Das heißt Nothilfe nützt dem Regime?
Ja, zum Teil. Hilfe geht an alle Regionen Syriens und an die Nachbarländer wie den Libanon, Jordanien und die Türkei, die Geflohene aufgenommen haben. Für 2021 gab es zehn Milliarden US-Dollar Hilfszusagen, von denen aber nur ein Drittel auch gezahlt wurde. Die Gebiete unter Kontrolle des Regimes, wo drei Viertel der verbliebenen Bevölkerung leben, erhalten im Vergleich weniger Hilfe als die anderen Gebiete Syriens und die Nachbarländer. Wenn man mit Mitarbeitenden von UN-Hilfsorganisationen im vom Regime kontrollierten Gebiet spricht, sagen sie, das sei nicht normal. Humanitäre Hilfe sollte an alle Bedürftigen gehen und erhöht werden. Es gibt viel zu wenig Hilfe für alle Gebiete, egal unter wessen Kontrolle. Die Hilfszusagen für Syrien sind in den vergangenen zwei, drei Jahren gesunken – zuletzt besonders stark, obwohl der Bedarf mit der Wirtschaftskrise noch wächst.

Birgt die Hilfe nicht die Gefahr, regierungstreue NGOs zu fördern und dem Regime zu helfen?
Natürlich. Das sind zwei Probleme: Es kommt zu wenig Hilfe, und sie wird besonders in von Assad gehaltenen Landesteilen politisch genutzt – zum Beispiel um einzelne Regionen oder Geschäftsleute zu begünstigen, die lukrative Verträge mit internationalen Hilfsagenturen erhalten. Die Organisationen, die am meisten von Kontrakten mit UN-Agenturen profitieren, sind der nationale Rote Halbmond sowie das Netzt von Asma Assads Organisationen. Das Regime kann die Privatisierung der sozialen Sicherung fortsetzen und es internationalen Organisationen überlassen, sich um die Bevölkerung zu kümmern. Nicht alle im von Assad kontrollierten Gebiet unterstützen aber das Regime, ganz im Gegenteil. Und auch sie sind in Not.

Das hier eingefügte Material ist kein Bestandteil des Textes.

(* ===== verification/SchedRuntimeInv.v ===== *)
(** * Invariants of the scheduler loop

    A small Hoare logic for the loop's monad, the invariant that ties the loop's
    bookkeeping to the workers in flight, and the contract of the world
    ([WorldLaws]) under which no due time is dispatched twice. *)
From S2P Require Import Prelude GoErrors GoTime GoText TaskTypes Encoding SchedContract SchedRequest.
From S2P Require Import SchedRuntime.

(** ** A Hoare logic of partial correctness

    [P] holds before, [Q r] after a run that ends with [r]. *)
Definition triple {W A} (P : loop -> W -> Prop) (m : M W A) (Q : result A -> loop -> W -> Prop) : Prop :=
  forall l w r l' w', P l w -> m l w = Some (r, l', w') -> Q r l' w'.

Definition keeps {W A} (P : loop -> W -> Prop) (m : M W A) : Prop := triple P m (fun _ => P).

Lemma andThen_Some {W A B} (m : M W A) (f : A -> M W B) l w r l' w' :
  andThen m f l w = Some (r, l', w') ->
  (exists e, m l w = Some (Err e, l', w') /\ r = Err e) \/
  (exists a l1 w1, m l w = Some (Ok a, l1, w1) /\ f a l1 w1 = Some (r, l', w')).
Proof.
  unfold andThen. destruct (m l w) as [[[[a|e] l1] w1]|]; [|intros [= <- <- <-]|done]; eauto 10.
Qed.

Lemma triple_andThen {W A B} P (m : M W A) R (f : A -> M W B) Q :
  triple P m R -> (forall a, triple (fun l w => R (Ok a) l w) (f a) Q) ->
  (forall e l w, R (Err e) l w -> Q (Err e) l w) -> triple P (andThen m f) Q.
Proof.
  intros Hm Hf He l w r l' w' HP [(e & Hr & ->)|(a & l1 & w1 & Hr & Hk)]%andThen_Some.
  - apply He. by eapply Hm.
  - eapply Hf; [|exact Hk]. by eapply Hm.
Qed.

Section keeps.
Context {W : Type} (P : loop -> W -> Prop).

Lemma keeps_andThen {A B} (m : M W A) (f : A -> M W B) :
  keeps P m -> (forall a, keeps P (f a)) -> keeps P (andThen m f).
Proof. intros Hm Hf. eapply triple_andThen; [exact Hm|exact Hf|done]. Qed.

Lemma keeps_attempt {A} (m : M W A) : keeps P m -> keeps P (attempt m).
Proof.
  intros Hm l w r l' w' HP. unfold attempt. destruct (m l w) as [[[r1 l1] w1]|] eqn:E; [|done].
  intros [= <- <- <-]. by eapply Hm.
Qed.

Lemma keeps_ret {A} (r : result A) : keeps P (ret r).
Proof. intros l w r' l' w' HP [= <- <- <-]. done. Qed.

Lemma keeps_get {A} (f : loop -> A) : keeps P (get f).
Proof. intros l w r' l' w' HP [= <- <- <-]. done. Qed.

Lemma keeps_modify (f : loop -> loop) : (forall l w, P l w -> P (f l) w) -> keeps P (modify f).
Proof. intros Hf l w r' l' w' HP [= <- <- <-]. auto. Qed.

Lemma keeps_call {A} (f : W -> A * W) :
  (forall l w, P l w -> P l (snd (f w))) -> keeps P (call f).
Proof.
  intros Hf l w r l' w' HP. unfold call. destruct (f w) as [a w1] eqn:E. intros [= <- <- <-].
  specialize (Hf _ _ HP). by rewrite E in Hf.
Qed.

Lemma keeps_callE {A} (f : W -> result A * W) :
  (forall l w, P l w -> P l (snd (f w))) -> keeps P (callE f).
Proof.
  intros Hf l w r l' w' HP. unfold callE. destruct (f w) as [a w1] eqn:E. intros [= <- <- <-].
  specialize (Hf _ _ HP). by rewrite E in Hf.
Qed.
End keeps.

(** ** The tick decision *)

(** An admission decision: the schedule is enabled, nothing of it is active, there is
    capacity, and now is within the claim window of a due time after startup. *)
Lemma decideTick_admits `{Recurrence} input d :
  decideTick input = Ok d -> td_skip d = None -> IsZero (td_due d) = false -> td_hold d = false ->
  sm_State (ti_summary input) = StateEnabled /\ ti_admissionAvailable input = true /\
  ti_active input = None /\
  nanos (sm_Cursor (ti_summary input)) < nanos (td_due d) /\
  nanos (ti_startup input) < nanos (td_due d) <= nanos (ti_now input) /\
  nanos (ti_now input) < nanos (td_due d) + ClaimWindow.
Proof.
  unfold decideTick. case_bool_decide as Hs; cbn [negb]; [|by intros [= <-]].
  destruct (recurrence_Next _ _ _) as [due|e] eqn:En; [|done]. cbn [mbind result_bind].
  apply recurrence_Next_after in En as (_ & Hc & _).
  destruct (After due (ti_startup input)) eqn:E1; cbn [negb]; [|by intros [= <-]].
  destruct (After due (ti_now input)) eqn:E2; [by intros [= <-]|].
  destruct (Before (ti_now input) (Add due ClaimWindow)) eqn:E3; cbn [negb].
  2: { destruct (Equal _ _); [destruct (_ && _)|]; by intros [= <-]. }
  destruct (idle (ti_active input)) eqn:Ei; cbn [andb negb].
  - destruct (ti_admissionAvailable input) eqn:Ea; cbn [negb]; [|by intros [= <-]].
    intros [= <-] _ _ _. cbn [td_due]. time_prop. cbn [nanos Add] in *.
    destruct (ti_active input); [done|]. split_and!; try done; lia.
  - by intros [= <-] _ _ ?.
Qed.

Create HintDb loop_keeps.
#[export] Hint Resolve keeps_ret keeps_get keeps_attempt : loop_keeps.

(** Walk down a computation, one construct at a time. *)
Ltac keep_step :=
  match goal with
  | |- keeps _ (andThen _ _) => apply keeps_andThen; [|intros ?]
  | |- keeps _ (attempt _) => apply keeps_attempt
  | |- keeps _ (ret _) => apply keeps_ret
  | |- keeps _ (ok _) => apply keeps_ret
  | |- keeps _ (raise _) => apply keeps_ret
  | |- keeps _ (fromResult _) => apply keeps_ret
  | |- keeps _ (get _) => apply keeps_get
  | |- keeps _ (match ?x with _ => _ end) => destruct x
  end.
Ltac keep := repeat keep_step; eauto with loop_keeps.

(** A property of the loop alone is kept by every call of the world, and by an event. *)
Definition local {W} (P : loop -> Prop) : loop -> W -> Prop := fun l _ => P l.
Definition event_blind (P : loop -> Prop) : Prop := forall e l, P l -> P (add_event e l).

(** What a step of the bookkeeping can see: everything but events, marks of
    observation rounds and scan positions. *)
Definition core (l : loop) := (lp_live l, lp_admissions l, lp_reconciling l, lp_workers l, lp_started l).
Definition core_only (P : loop -> Prop) : Prop := forall l l', core l = core l' -> P l -> P l'.

Section bookkeeping.
Context `{Recurrence} {W : Type} `{World W}.
Context (DecodeStrict : string -> result Request).
Context (P : loop -> W -> Prop).

(** Every call of the world other than a claim keeps [P]; [P] sees only the core. *)
Record environment : Prop := {
  ev_core l l' w : core l = core l' -> P l w -> P l' w;
  ev_Now l w : P l w -> P l (snd (w_Now w));
  ev_CtxErr l w : P l w -> P l (snd (w_CtxErr w));
  ev_NewTaskID l w : P l w -> P l (snd (w_NewTaskID w));
  ev_Active p l w : P l w -> P l (snd (w_ActiveOccurrences p w));
  ev_List p l w : P l w -> P l (snd (w_ListSchedules p w));
  ev_Get id l w : P l w -> P l (snd (w_GetSchedule id w));
  ev_GetOccurrence id l w : P l w -> P l (snd (w_GetOccurrence id w));
  ev_Observe o l w : P l w -> P l (snd (w_RecordObservation o w));
  ev_Release o l w : P l w -> P l (snd (w_Release o w));
  ev_Skip k l w : P l w -> P l (snd (w_RecordSkip k w))
}.

Context (E : environment).

Lemma keeps_core (f : loop -> loop) : (forall l, core l = core (f l)) -> keeps P (modify f).
Proof. intros Hf. apply keeps_modify. intros l w. by apply (ev_core E). Qed.

Lemma keeps_now : keeps P now.
Proof. apply keeps_call, (ev_Now E). Qed.
Lemma keeps_nowUTC : keeps P nowUTC.
Proof. unfold nowUTC. keep. apply keeps_now. Qed.
Lemma keeps_ctxErr : keeps P ctxErr.
Proof. apply keeps_call, (ev_CtxErr E). Qed.
Lemma keeps_checkCtx : keeps P checkCtx.
Proof. unfold checkCtx. keep. apply keeps_ctxErr. Qed.
Lemma keeps_event o ph c : keeps P (event o ph c).
Proof. by apply keeps_core. Qed.
Lemma keeps_scheduleEvent o ph c : keeps P (scheduleEvent o ph c).
Proof. by apply keeps_core. Qed.
Lemma keeps_GetSchedule id : keeps P (callE (w_GetSchedule id)).
Proof. apply keeps_callE, (ev_Get E). Qed.
Lemma keeps_GetOccurrence id : keeps P (callE (w_GetOccurrence id)).
Proof. apply keeps_callE, (ev_GetOccurrence E). Qed.
Lemma keeps_NewTaskID : keeps P (callE w_NewTaskID).
Proof. apply keeps_callE, (ev_NewTaskID E). Qed.
Lemma keeps_RecordObservation o : keeps P (callE (w_RecordObservation o)).
Proof. apply keeps_callE, (ev_Observe E). Qed.
Lemma keeps_Release o : keeps P (callE (w_Release o)).
Proof. apply keeps_callE, (ev_Release E). Qed.
Lemma keeps_RecordSkip k : keeps P (callE (w_RecordSkip k)).
Proof. apply keeps_callE, (ev_Skip E). Qed.
Lemma keeps_List p : keeps P (callE (w_ListSchedules p)).
Proof. apply keeps_callE, (ev_List E). Qed.
Lemma keeps_Active p : keeps P (callE (w_ActiveOccurrences p)).
Proof. apply keeps_callE, (ev_Active E). Qed.

#[local] Hint Resolve keeps_now keeps_nowUTC keeps_ctxErr keeps_checkCtx keeps_event keeps_scheduleEvent
  keeps_GetSchedule keeps_GetOccurrence keeps_NewTaskID keeps_RecordObservation keeps_Release
  keeps_RecordSkip keeps_List keeps_Active : loop_keeps.

Lemma keeps_reportTaskError r : keeps P (reportTaskError r).
Proof. unfold reportTaskError. keep. Qed.
Lemma keeps_readback o : keeps P (readback o).
Proof. unfold readback. keep. Qed.
#[local] Hint Resolve keeps_reportTaskError keeps_readback : loop_keeps.

Lemma keeps_recordObservation o obs : keeps P (recordObservation o obs).
Proof. unfold recordObservation, observationAttempt. keep. Qed.
Lemma keeps_recordRelease o l : keeps P (recordRelease o l).
Proof. unfold recordRelease, releaseAttempt. keep. Qed.
Lemma keeps_prepareCandidate s due : keeps P (prepareCandidate DecodeStrict s due).
Proof. unfold prepareCandidate. keep. Qed.
Lemma keeps_resolveClaim c r e : keeps P (resolveClaim c r e).
Proof. unfold resolveClaim, existingClaim, resolveUnknown. keep. Qed.
Lemma keeps_skipTick s span : keeps P (skipTick s span).
Proof. unfold skipTick, recordSkip. keep. by apply keeps_core. Qed.
Lemma keeps_refresh : keeps P refreshObservationRound.
Proof. unfold refreshObservationRound. keep. apply keeps_core. intros l. by destruct (_ || _). Qed.
Lemma keeps_readActive fuel after found : keeps P (readActiveFrom fuel after found).
Proof.
  revert after found. induction fuel as [|fuel IH]; intros; [by intros ?|]. cbn [readActiveFrom]. keep.
Qed.

(** The rest of the loop keeps [P] when an admission with spare capacity does. *)
Context (Hadmit : forall s due,
  triple (fun l w => P l w /\ lp_admissions l < AdmissionLimit) (admitDue DecodeStrict s due) (fun _ => P)).

Lemma keeps_considerLoop turns s prior : keeps P (considerLoop DecodeStrict turns s prior).
Proof.
  revert s. induction turns as [|turns IH]; intros; cbn [considerLoop]; [keep|].
  apply keeps_andThen; [keep|intros _]. apply keeps_andThen; [keep|intros t].
  intros l w r l' w' HP. unfold get at 1, andThen at 1, fromResult, andThen at 1.
  unfold ret at 1. destruct (decideTick _) as [d|e] eqn:Ed; cbn [wrap_err]; [|by intros [= <- <- <-]].
  destruct (td_skip d) eqn:Es.
  - revert HP. generalize l, w, r, l', w'. change (keeps P
      (proceed <- skipTick s s0 ;; match proceed with None => ok None
       | Some summary' => considerLoop DecodeStrict turns summary' prior end)%loop).
    keep. apply keeps_skipTick.
  - destruct (IsZero (td_due d)) eqn:Ez; [by intros [= <- <- <-]|].
    destruct (td_hold d) eqn:Eh.
    + intros [= <- <- <-]. by apply (ev_core E l).
    + intros Hr. destruct (decideTick_admits _ _ Ed Es Ez Eh) as (_ & Ha & _).
      cbn in Ha. apply Z.ltb_lt in Ha.
      apply andThen_Some in Hr as [(e & Hr & ->)|([] & l1 & w1 & Hr & Hk)].
      * by apply (Hadmit _ _ _ _ _ _ _ (conj HP Ha)) in Hr.
      * injection Hk as <- <- <-. by apply (Hadmit _ _ _ _ _ _ _ (conj HP Ha)) in Hr.
Qed.

Lemma keeps_consider s active : keeps P (consider DecodeStrict s active).
Proof.
  unfold consider. keep; [|apply keeps_considerLoop]. apply keeps_core. intros l. by destruct (_ || _).
Qed.

Lemma keeps_scanPage ss after through active prio : keeps P (scanPage DecodeStrict ss after through active prio).
Proof.
  revert after prio. induction ss as [|s ss IH]; intros; cbn [scanPage]; keep. apply keeps_consider.
Qed.

Lemma keeps_scanRange fuel after through active prio : keeps P (scanRange DecodeStrict fuel after through active prio).
Proof.
  revert after prio. induction fuel as [|fuel IH]; intros; [by intros ?|]. cbn [scanRange]. keep.
  apply keeps_scanPage.
Qed.
End bookkeeping.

Sehen Sie Chancen, einem Frieden in Syrien näher zu kommen?
Leider bin ich nicht optimistisch in Bezug auf die Zukunft Syriens und der ganzen Region. Das Regime war nicht einmal verhandlungsbereit, als es im Sommer 2012 tatsächlich in Gefahr war. Warum sollte es heute in guter Absicht verhandeln, zumal es jetzt auch international besser dasteht? Die Beziehungen zu arabischen Staaten normalisieren sich wieder, einige osteuropäische Staaten strecken ihre Fühler aus. Assad nutzt zudem die Sorge vor einer neuen Fluchtwelle politisch aus. Die autonome Verwaltung von Nordost-Syrien hat mehrfach Gespräche über eine Lösung angeboten, aber auch darauf ist das Regime nie eingegangen. Es wird einfach abwarten, die Zeit ist auf der Seite von Assad.

Das Gespräch führte Bernd Ludermann.